What needs to be done — Find the word "backwards" in the data below and copy each line that holds it.

Input Block Start

(* ===== verification/RingSpec.v ===== *)
(** * The ring refines a bounded queue

    Layout facts (round trips of the descriptor and of the header, geometry of
    [RingPair::create]), the representation relation between the bytes of a ring
    and a queue of frames, and the refinement theorems. *)

From S2P Require Import Prelude Types Bytes Ring.

(** ** Round trips *)

Lemma load_last n v : load n 0 (le_split n v) = v mod 2 ^ (8 * Z.of_nat n).
Proof. rewrite <- (app_nil_r (le_split n v)). apply load_here. Qed.

Lemma length_zeros n : length (zeros n) = n.
Proof. apply length_replicate. Qed.

(** Walk to the field at the offset that is read; the lengths of the fields
    before it are closed numbers. *)
Lemma load_skip_le n off m v (b : memory) :
  (m <=? off)%nat = true → load n off (le_split m v ++ b) = load n (off - m) b.
Proof. intros Hm%Nat.leb_le. by rewrite load_skip, length_le_split by by rewrite length_le_split. Qed.

Lemma load_skip_pad n off m (a b : memory) :
  length a = m → (m <=? off)%nat = true → load n off (a ++ b) = load n (off - m) b.
Proof. intros <- Hm%Nat.leb_le. by rewrite load_skip. Qed.

Ltac load_field :=
  repeat first
    [ rewrite load_here | rewrite load_last
    | rewrite load_skip_le by reflexivity; cbn [Nat.sub]
    | erewrite load_skip_pad by first [eassumption|apply length_zeros|reflexivity];
      cbn [Nat.sub] ].

Lemma length_encode_descriptor old d :
  length old = 64%nat → length (encode_descriptor old d) = 64%nat.
Proof.
  intros. unfold encode_descriptor.
  rewrite !length_app, !length_le_split, !length_slice by lia. done.
Qed.

Lemma length_encode_header h : length (encode_header h) = 256%nat.
Proof.
  unfold encode_header. rewrite !length_app, !length_le_split, !length_zeros. done.
Qed.

Lemma descriptor_ext d d' :
  fd_abi_version d = fd_abi_version d' → fd_header_bytes d = fd_header_bytes d' →
  fd_payload_kind d = fd_payload_kind d' → fd_iso_status d = fd_iso_status d' →
  fd_flags d = fd_flags d' → fd_payload_bytes d = fd_payload_bytes d' →
  fd_sequence d = fd_sequence d' → fd_stream_handle d = fd_stream_handle d' →
  fd_sample_rate_hz d = fd_sample_rate_hz d' → fd_channels d = fd_channels d' →
  fd_bits_per_sample d = fd_bits_per_sample d' →
  fd_capture_time_ns d = fd_capture_time_ns d' →
  fd_presentation_time_ns d = fd_presentation_time_ns d' →
  fd_deadline_ns d = fd_deadline_ns d' → d = d'.
Proof. destruct d, d'; cbn. intros. by subst. Qed.

Lemma decode_encode_descriptor old d :
  length old = 64%nat → descriptor_typed d = true →
  decode_descriptor (encode_descriptor old d) = d.
Proof.
  intros Hl Ht. unfold descriptor_typed in Ht. b2p. unfold encode_descriptor.
  assert (length (slice 12 4 old) = 4%nat) as Hp12 by (rewrite length_slice; lia).
  assert (length (slice 36 4 old) = 4%nat) as Hp36 by (rewrite length_slice; lia).
  clear Hl. apply descriptor_ext; cbn [decode_descriptor fd_abi_version fd_header_bytes
    fd_payload_kind fd_iso_status fd_flags fd_payload_bytes fd_sequence fd_stream_handle
    fd_sample_rate_hz fd_channels fd_bits_per_sample fd_capture_time_ns
    fd_presentation_time_ns fd_deadline_ns];
  load_field; apply Z.mod_small; assumption.
Qed.

Lemma stamp_typed d k :
  descriptor_typed d = true → 0 <= k < 2 ^ 32 → descriptor_typed (stamp_descriptor d k) = true.
Proof.
  intros Ht Hk. unfold descriptor_typed in *. cbn [stamp_descriptor fd_abi_version fd_header_bytes
    fd_payload_kind fd_iso_status fd_flags fd_payload_bytes fd_sequence fd_stream_handle
    fd_sample_rate_hz fd_channels fd_bits_per_sample fd_capture_time_ns
    fd_presentation_time_ns fd_deadline_ns].
  rewrite !andb_true_iff in *. destruct_and!. repeat split; try done.
  apply in_width_spec. unfold as_unsigned. by rewrite Z.mod_small.
Qed.

(** Writing a frame descriptor into a slot and reading it back gives the
    same descriptor, whatever the padding bytes of the slot held: the 64-byte
    layout loses no field. *)
Theorem descriptor_roundtrip old d :
  length old = 64%nat → descriptor_typed d = true →
  decode_descriptor (encode_descriptor old d) = d ∧
  length (encode_descriptor old d) = Z.to_nat frame_descriptor_size.
Proof.
  intros. split; [by apply decode_encode_descriptor|by apply length_encode_descriptor].
Qed.

Lemma descriptor_roundtrip_witness :
  let d := frame_descriptor_new Lc3Sdu_kind 42 in
  decode_descriptor (encode_descriptor (zeros 64) d) = d ∧
  length (encode_descriptor (zeros 64) d) = 64%nat.
Proof. intros d. apply (descriptor_roundtrip (zeros 64) d); vm_compute; reflexivity. Defined.

(** ** Geometry *)

Lemma land_lnot_align x : 0 <= x < 2 ^ 64 →
  Z.land x (Z.lnot (64 - 1) mod 2 ^ 64) = 64 * (x / 64).
Proof.
  intros Hx. change (64 - 1) with (Z.ones 6).
  assert (Z.land x (Z.lnot (Z.ones 6) mod 2 ^ 64) = Z.ldiff x (Z.ones 6)) as ->.
  { apply Z.bits_inj'. intros i Hi.
    rewrite Z.ldiff_spec, Z.land_spec.
    destruct (decide (i < 64)).
    - by rewrite Z.mod_pow2_bits_low, Z.lnot_spec by lia.
    - rewrite (Z.bits_above_log2 x i); [done|lia|].
      destruct (decide (x = 0)) as [->|]; [cbn; lia|].
      apply Z.log2_lt_pow2; [lia|]. apply Z.lt_le_trans with (2 ^ 64); [lia|].
      apply Z.pow_le_mono_r; lia. }
  rewrite Z.ldiff_ones_r by lia.
  rewrite Z.shiftl_mul_pow2, Z.shiftr_div_pow2 by lia. change (2 ^ 6) with 64. lia.
Qed.

Lemma align_up_Ok v : 0 <= v < 2 ^ 63 →
  align_up v CACHE_LINE = Ok (64 * ((v + 63) / 64)).
Proof.
  intros. unfold align_up, CACHE_LINE. rewrite add_u_in_range by lia. cbn [rbind].
  rewrite land_lnot_align by lia. do 3 f_equal. lia.
Qed.

(** The stride of a slot: descriptor and payload, rounded up to a cache line. *)
Definition stride_of (payload_capacity : Z) : Z := 64 * ((64 + payload_capacity + 63) / 64).

Lemma stride_of_bounds cap : 0 <= cap →
  64 + cap <= stride_of cap < 64 + cap + 64 ∧ stride_of cap mod 64 = 0.
Proof.
  intros. unfold stride_of.
  pose proof (Z.div_mod (64 + cap + 63) 64 ltac:(lia)).
  pose proof (Z.mod_pos_bound (64 + cap + 63) 64 ltac:(lia)).
  split; [lia|]. rewrite Z.mul_comm. apply Z.mod_mul. lia.
Qed.

Lemma ring_geometry_Ok n cap stride len :
  is_u32 n = true → is_u32 cap = true →
  ring_geometry n cap = Ok (stride, len) →
  2 <= n ∧ 0 < cap ∧ stride = stride_of cap ∧ stride < 2 ^ 32 ∧
  len = ring_header_size + stride * n.
Proof.
  intros Hn Hc H. b2p. unfold ring_geometry in H. inv_ok. b2p.
  unfold checked_add, checked_mul, frame_descriptor_size in *. repeat case_match; simplify_eq.
  rewrite align_up_Ok in * by lia. simplify_eq. b2p. unfold stride_of. lia.
Qed.

(** The slot at index [i] starts inside of the mapping and its descriptor and
    payload end inside of it, before the next slot. *)
Definition slot_pos (stride i : Z) : nat := Z.to_nat (ring_header_size + i * stride).

Lemma mul_step j n s : 0 <= s → j < n → j * s + s <= s * n.
Proof. nia. Qed.

Lemma slot_pos_disjoint stride i j : 0 <= i → 0 <= j → 0 <= stride → i ≠ j →
  (slot_pos stride i + Z.to_nat stride <= slot_pos stride j ∨
   slot_pos stride j + Z.to_nat stride <= slot_pos stride i)%nat.
Proof. intros. unfold slot_pos, ring_header_size. assert (i < j ∨ j < i) as [|] by lia; nia. Qed.

Lemma slot_pos_ge stride i : 0 <= i → 0 <= stride → (256 <= slot_pos stride i)%nat.
Proof. intros. unfold slot_pos, ring_header_size. nia. Qed.

(** ** Representation of a queue of frames

    The cursors in memory are 64-bit; [T] and [H] are the unbounded numbers of
    frames consumed and published so far, and [q] the frames in between. *)

Abbreviation frame := (FrameDescriptor * memory)%type.

Section representation.
Context (n stride cap : Z).
Lemma validate_header_Ok mem len :
  validate_header (read_header mem) len = Ok tt →
  2 <= rh_slot_count (read_header mem) < 2 ^ 32 ∧
  0 <= rh_slot_stride (read_header mem) < 2 ^ 32 ∧
  len = ring_header_size + rh_slot_stride (read_header mem) * rh_slot_count (read_header mem).
Proof.
  intros Hv. unfold validate_header in Hv. inv_ok. b2p.
  pose proof (load_range 4 8 mem) as Hn. pose proof (load_range 4 12 mem) as Hs.
  unfold mul_u, add_u in *. cbn [read_header rh_slot_count rh_slot_stride] in *.
  change (2 ^ (8 * Z.of_nat 4)) with (2 ^ 32) in *.
  repeat case_match; simplify_eq. lia.
Qed.

(** Whatever bytes the header has, its validation does not overflow. *)
Lemma validate_header_defined mem len : defined (validate_header (read_header mem) len) = true.
Proof.
  pose proof (load_range 4 8 mem) as Hn. pose proof (load_range 4 12 mem) as Hs.
  change (2 ^ (8 * Z.of_nat 4)) with (2 ^ 32) in *. unfold validate_header, ensure.
  cbn [read_header rh_slot_count rh_slot_stride].
  do 5 (case_match; [|done]; cbn [rbind]).
  rewrite mul_u_in_range by nia. cbn [rbind]. unfold ring_header_size.
  rewrite add_u_in_range by nia. cbn [rbind]. by case_match.
Qed.

(** The facts the operations need about an adopted mapping. *)
Record adopted (mem : memory) : Prop := {
  ad_len : (256 <= length mem)%nat;
  ad_count : 2 <= rh_slot_count (read_header mem) < 2 ^ 32;
  ad_stride : 0 <= rh_slot_stride (read_header mem) < 2 ^ 32;
  ad_map : Z.of_nat (length mem) =
           ring_header_size + rh_slot_stride (read_header mem) * rh_slot_count (read_header mem);
}.
(* ===== verification/Session.v ===== *)
(** * The session actor ([src/wireless/session.rs])

    A session is a task that owns the session state and serves commands from a
    bounded channel, one at a time, publishing events on a second bounded
    channel.  [handle_command] is one arm of the task's [match]; the step
    relation interleaves the task with any number of clients and with the
    consumer of the events, including the suspension points inside of a
    command, the consumer going away and the handles going away. *)

From S2P Require Import Prelude Types Channel.

Inductive SessionState := Idle | Configured | Streaming | Suspended | Closed.

#[global] Instance SessionState_eq_dec : EqDecision SessionState.
Proof. solve_decision. Defined.

(** [{state:?}] *)
Definition state_debug (s : SessionState) : string :=
  match s with
  | Idle => "Idle" | Configured => "Configured" | Streaming => "Streaming"
  | Suspended => "Suspended" | Closed => "Closed"
  end.

Inductive SessionEvent :=
| StateChanged (state : SessionState)
| ConfigurationChanged (configuration : AudioConfiguration)
| PositionChanged (position : PresentationPosition).

#[global] Instance SessionEvent_eq_dec : EqDecision SessionEvent.
Proof. solve_decision. Defined.

(** The commands; the reply channel each carries is the identifier the step
    relation gives to the command. *)
Inductive Command :=
| Configure (configuration : AudioConfiguration)
| Start
| Suspend
| Stop
| UpdatePosition (position : PresentationPosition)
| GetPosition
| Close.

Inductive Reply :=
| RResult (r : result unit)
| RPosition (p : PresentationPosition)
| RClosed.

(** The local variables of the task. *)
Record Session := {
  ss_state : SessionState;
  ss_configuration : option AudioConfiguration;
  ss_position : PresentationPosition;
}.

Definition session_init : Session :=
  {| ss_state := Idle; ss_configuration := None; ss_position := position_default |}.

(** What one arm of the [match] does: the new locals, the events it emits in
    order, the reply it sends once all of them are sent, and whether it leaves
    the loop. *)
Record outcome := {
  oc_session : Session;
  oc_events : list SessionEvent;
  oc_reply : Reply;
  oc_break : bool;
}.

Section handler.
Context (session_type : SessionType).

(** The closure of the [Configure] arm. *)
Definition configure_check (next : AudioConfiguration) (s : Session) : result unit :=
  ensure (match ss_state s with Idle | Configured | Suspended => true | _ => false end)
    ("cannot configure session in " +:+ state_debug (ss_state s)) ?;
  validate_for next session_type.

(** The closure of the [UpdatePosition] arm. *)
Definition position_check (next : PresentationPosition) (s : Session) : result unit :=
  ensure (bool_decide (ss_state s = Streaming)) "position update outside streaming state" ?;
  ensure (pp_monotonic_time_ns (ss_position s) <=? pp_monotonic_time_ns next)
    "presentation clock moved backwards" ?;
  if carries_host_payload session_type then
    ensure (pp_transmitted_octets (ss_position s) <=? pp_transmitted_octets next)
      "transmitted octet counter moved backwards"
  else if negb (pp_transmitted_octets next =? 0) then
    Err ["offload sessions must not report host transmitted octets"]
  else Ok tt.

Definition refuse (s : Session) (e : string) : result outcome :=
  Ok {| oc_session := s; oc_events := []; oc_reply := RResult (Err [e]); oc_break := false |}.

(** The arms that only change the state. *)
Definition enter (s : Session) (state : SessionState) : result outcome :=
  Ok {| oc_session := {| ss_state := state; ss_configuration := ss_configuration s;
                         ss_position := ss_position s |};
        oc_events := [StateChanged state]; oc_reply := RResult (Ok tt); oc_break := false |}.
(** The [process] callback of [run_source]; the result is the buffer it gives
    back to PipeWire. *)
Definition source_process (pcm : PcmConfiguration) (stride : Z) (buffer : option pw_buffer)
    : M (Shared E) (option pw_buffer) :=
  match buffer with
  | Some (data :: datas) =>
      let! out := source_copy pcm (pd_bytes data) in
      mret (Some ({| pd_bytes := fst out; pd_offset := 0; pd_stride := as_i32 stride;
                     pd_size := as_unsigned 32 (snd out) |} :: datas))
  | _ => mret buffer
  end.

(** The descriptor the sink callback stamps. *)
Definition sink_descriptor (pcm : PcmConfiguration) (sequence capture_time_ns : Z)
    : FrameDescriptor :=
  let d := frame_descriptor_new Pcm_kind sequence in
  {| fd_abi_version := fd_abi_version d; fd_header_bytes := fd_header_bytes d;
     fd_payload_kind := fd_payload_kind d; fd_iso_status := fd_iso_status d;
     fd_flags := fd_flags d; fd_payload_bytes := fd_payload_bytes d;
     fd_sequence := fd_sequence d; fd_stream_handle := fd_stream_handle d;
     fd_sample_rate_hz := pcm_sample_rate_hz pcm; fd_channels := pcm_channels pcm;
     fd_bits_per_sample := pcm_bits_per_sample pcm; fd_capture_time_ns := capture_time_ns;
     fd_presentation_time_ns := fd_presentation_time_ns d; fd_deadline_ns := fd_deadline_ns d |}.

(** [offset.checked_add(size).filter(|end| *end <= source.len())] *)
Definition chunk_end (offset size len : Z) : option Z :=
  match checked_add 64 offset size with
  | Some e => if e <=? len then Some e else None
  | None => None
  end.

(** [&source[start..end]] *)
Definition slice_range (source : memory) (start end_ : Z) : result memory :=
  if end_ <? start then Panic "slice index starts after its end"
  else if Z.of_nat (length source) <? end_ then Panic "range end index out of range for slice"
  else Ok (slice (Z.to_nat start) (Z.to_nat (end_ - start)) source).

(** The [process] callback of [run_sink]: the new value of [state.sequence]. *)
Definition sink_process (pcm : PcmConfiguration) (sequence : Z) (time : option (Z * Z))
    (buffer : option pw_buffer) : M (Shared E) Z :=
  match buffer with
  | Some (data :: _) =>
      let offset := pd_offset data in
      let size := pd_size data in
      match pd_bytes data with
      | None => mret sequence
      | Some source =>
          match chunk_end offset size (Z.of_nat (length source)) with
          | None => mret sequence
          | Some end_ =>
              let! reserved := try_reserve in
              match reserved with
              | None => mret sequence
              | Some reservation =>
                  let! capacity := lease_capacity in
                  if capacity <? size then mret sequence
                  else
                    let! chunk := lift (slice_range source offset end_) in
                    lift (if Z.of_nat (length chunk) =? size then Ok tt
                          else Panic "copy_from_slice: source slice length does not match") !;
                    lease_write reservation chunk !;
                    let! capture := lift (monotonic_time_ns time) in
                    let! committed :=
                      mtry (commit reservation (sink_descriptor pcm sequence capture) size) in
                    mret (if is_ok committed then wrapping_add 64 sequence 1 else sequence)
              end
          end
      end
  | _ => mret sequence
  end.
End callbacks.

(** ** Node set-up *)

Inductive AudioFormat := S16LE | S24LE | S32LE.

(** The format part of [format_pod]; the serialisation is the SPA library's. *)
Definition pod_format (bits_per_sample : Z) : result AudioFormat :=
  if bits_per_sample =? 16 then Ok S16LE
  else if bits_per_sample =? 24 then Ok S24LE
  else if bits_per_sample =? 32 then Ok S32LE
  else Panic "internal error: entered unreachable code: validated by PcmConfiguration".

Inductive direction := Input | Output.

Input Block End

Your response —
    "presentation clock moved backwards" ?;
      "transmitted octet counter moved backwards"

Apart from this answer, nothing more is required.